Older People Fit to Drive?

The Times leader, 20 October 2016

Older people who can safely get behind the wheel must be allowed to

Cars are heavy metal projectiles that can kill. They can also keep older people in touch with friends, family and work. As the government ponders how to promote the wellbeing of an ageing population it needs to do more to tackle ageism in the workforce. More specifically, it needs to ensure that the Driver and Vehicle Licensing Agency does a better, quicker job of deciding which elderly people are fit to drive, and which are not.

These tasks are linked. New research compiled in part by Andy Briggs, the government’s new “older workers’ champion”, shows that people over 50 looking for a job are five times more likely to get an interview if they do not reveal their age than if they do. At the same time it is clearer by the day that staying in work beyond the statutory retirement age, and staying mobile enough to get to work, gives many older people an extra sense of purpose and belonging as well as money in the bank. It also helps the actuaries struggling to fund pension deficits and the NHS.

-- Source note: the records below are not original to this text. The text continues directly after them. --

Lemma fmt_signed_len sp n : Z.abs n <= ULONG_MAX ->
  sp_width sp <= zlen (fmt_signed sp n) <= Z.max (sp_width sp) (Z.max (default 1 (sp_prec sp)) 22 + 1).
Proof.
  intros Hn. unfold fmt_signed. rewrite zlen_in_field, zlen_with_prec. pose proof (digits_len 10 false (Z.abs n) ltac:(lia) ltac:(lia)).
  assert (zlen (sign_prefix sp n) <= 1) by (unfold sign_prefix; destruct (n <? 0), (sp_plus sp), (sp_space sp); unfold zlen; cbn; lia). 
  pose proof (zlen_nonneg (digits 10 false (Z.abs n))). lia.
Qed.

Lemma fmt_signed_chars sp n : Forall (fun c => c <> 0) (fmt_signed sp n).
Proof.
  apply in_field_chars; [done|done| |by apply with_prec_chars].
  unfold sign_prefix. destruct (n <? 0), (sp_plus sp), (sp_space sp); repeat constructor; done.
Qed.

Lemma fmt_unsigned_ok sp n : 0 <= n <= ULONG_MAX -> sp_op sp <> 0 ->
  zlen (fmt_unsigned sp n) <= Z.max (sp_width sp) (Z.max (default 1 (sp_prec sp)) 22 + 2) /\
  Forall (fun c => c <> 0) (fmt_unsigned sp n).
Proof.
  intros Hn Hop. unfold fmt_unsigned. set (base := if sp_op sp =? 117 then _ else _).
  assert (Hb : 8 <= base <= 16) by (unfold base; destruct (sp_op sp =? 117), (sp_op sp =? 111); lia).
  pose proof (digits_len base (sp_op sp =? 88) n ltac:(lia) Hn). pose proof (with_prec_chars sp base (sp_op sp =? 88) n ltac:(lia)).
  pose proof (zlen_with_prec sp (digits base (sp_op sp =? 88) n)).
  destruct (_ && _); [|destruct (_ && _)]; rewrite zlen_in_field, ?zlen_cons, ?zlen_nil; (split; [lia|]);
    apply in_field_chars; try done; repeat (constructor; [done|]); done.
Qed.

(** ** An implementation whose only floating point number is zero

    For the examples: it formats [0.0] and pointers as common implementations do. *)
Module ZeroFloat.
Definition zeros (sp : spec) : list Z :=
  let p := default 6 (sp_prec sp) in
  48 :: if (0 <? p) || sp_hash sp then 46 :: rep p 48 else [].

Definition body (sp : spec) : list Z :=
  if sp_op sp =? 102 then zeros sp
  else if (sp_op sp =? 101) || (sp_op sp =? 69) then zeros sp ++ [sp_op sp; 43; 48; 48]
  else if sp_hash sp then 48 :: 46 :: rep (Z.max 1 (default 6 (sp_prec sp)) - 1) 48 else [48].

(** The flag [0] pads floating point numbers whatever the precision. *)
Definition fmt_zero (sp : spec) (_ : unit) : list Z :=
  in_field (mkSpec (sp_minus sp) (sp_zero sp) (sp_plus sp) (sp_space sp) (sp_hash sp) (sp_width sp) None (sp_mod sp) (sp_op sp))
    (sign_prefix sp 0) (body sp).

Definition fmt_address (p : Z) : list Z := 48 :: 120 :: digits 16 false (to_ulong p).

Lemma zlen_zeros sp : 0 <= default 6 (sp_prec sp) -> zlen (zeros sp) <= default 6 (sp_prec sp) + 2.
Proof. intros. unfold zeros. destruct (_ || _); rewrite !zlen_cons, ?zlen_rep, ?zlen_nil; lia. Qed.

Lemma zlen_zero_sign sp : zlen (sign_prefix sp 0) <= 1.
Proof. unfold sign_prefix. cbn. destruct (sp_plus sp), (sp_space sp); by vm_compute. Qed.

Lemma body_chars sp : Forall (fun c => c <> 0) (body sp).
Proof.
  assert (Hz : Forall (fun c => c <> 0) (zeros sp)).
  { unfold zeros. constructor; [done|]. destruct (_ || _); [|constructor]. constructor; [done|]. by apply Forall_rep. }
  unfold body. destruct (sp_op sp =? 102); [done|]. destruct (_ || _) eqn:E.
  - apply Forall_app. split; [done|]. constructor; [|repeat (constructor; [done|]); constructor].
    intros E0. rewrite E0 in E. done.
  - destruct (sp_hash sp); repeat (constructor; [done|]); [by apply Forall_rep|constructor].
Qed.

Lemma zero_fixed_len sp d : sp_op sp = 102 -> 0 <= default 6 (sp_prec sp) ->
  zlen (fmt_zero sp d) <= Z.max (sp_width sp) (default 6 (sp_prec sp) + 4 + Z.max 0 0 / 3).
Proof.
  intros Hop Hp. unfold fmt_zero. rewrite zlen_in_field. cbn [sp_width]. unfold body. rewrite Hop. cbn [Z.eqb Pos.eqb].
  pose proof (zlen_zeros sp Hp). pose proof (zlen_zero_sign sp). change (Z.max 0 0 / 3) with 0. lia.
Qed.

In these circumstances it is especially important that older drivers who do not present a danger to others are allowed behind the wheel, yet the DVLA is getting in the way. A detailed study of complaints to the Parliamentary and Health Service Ombudsman reveals that “lives have been put on hold for years”, and livelihoods lost, because of a flawed assessment process run by the Drivers’ Medical Group (DMG), a DVLA department.

All drivers over 70 must now renew their licenses every three years. Those with medical conditions are reviewed by the DMG, but too often it has failed to consult patients’ GPs or acknowledge when they have passed eye tests or recovered from illnesses or operations. Inadequate consultation has also been a cause of tragedies when those who should not drive have been allowed to. There is no excuse for it.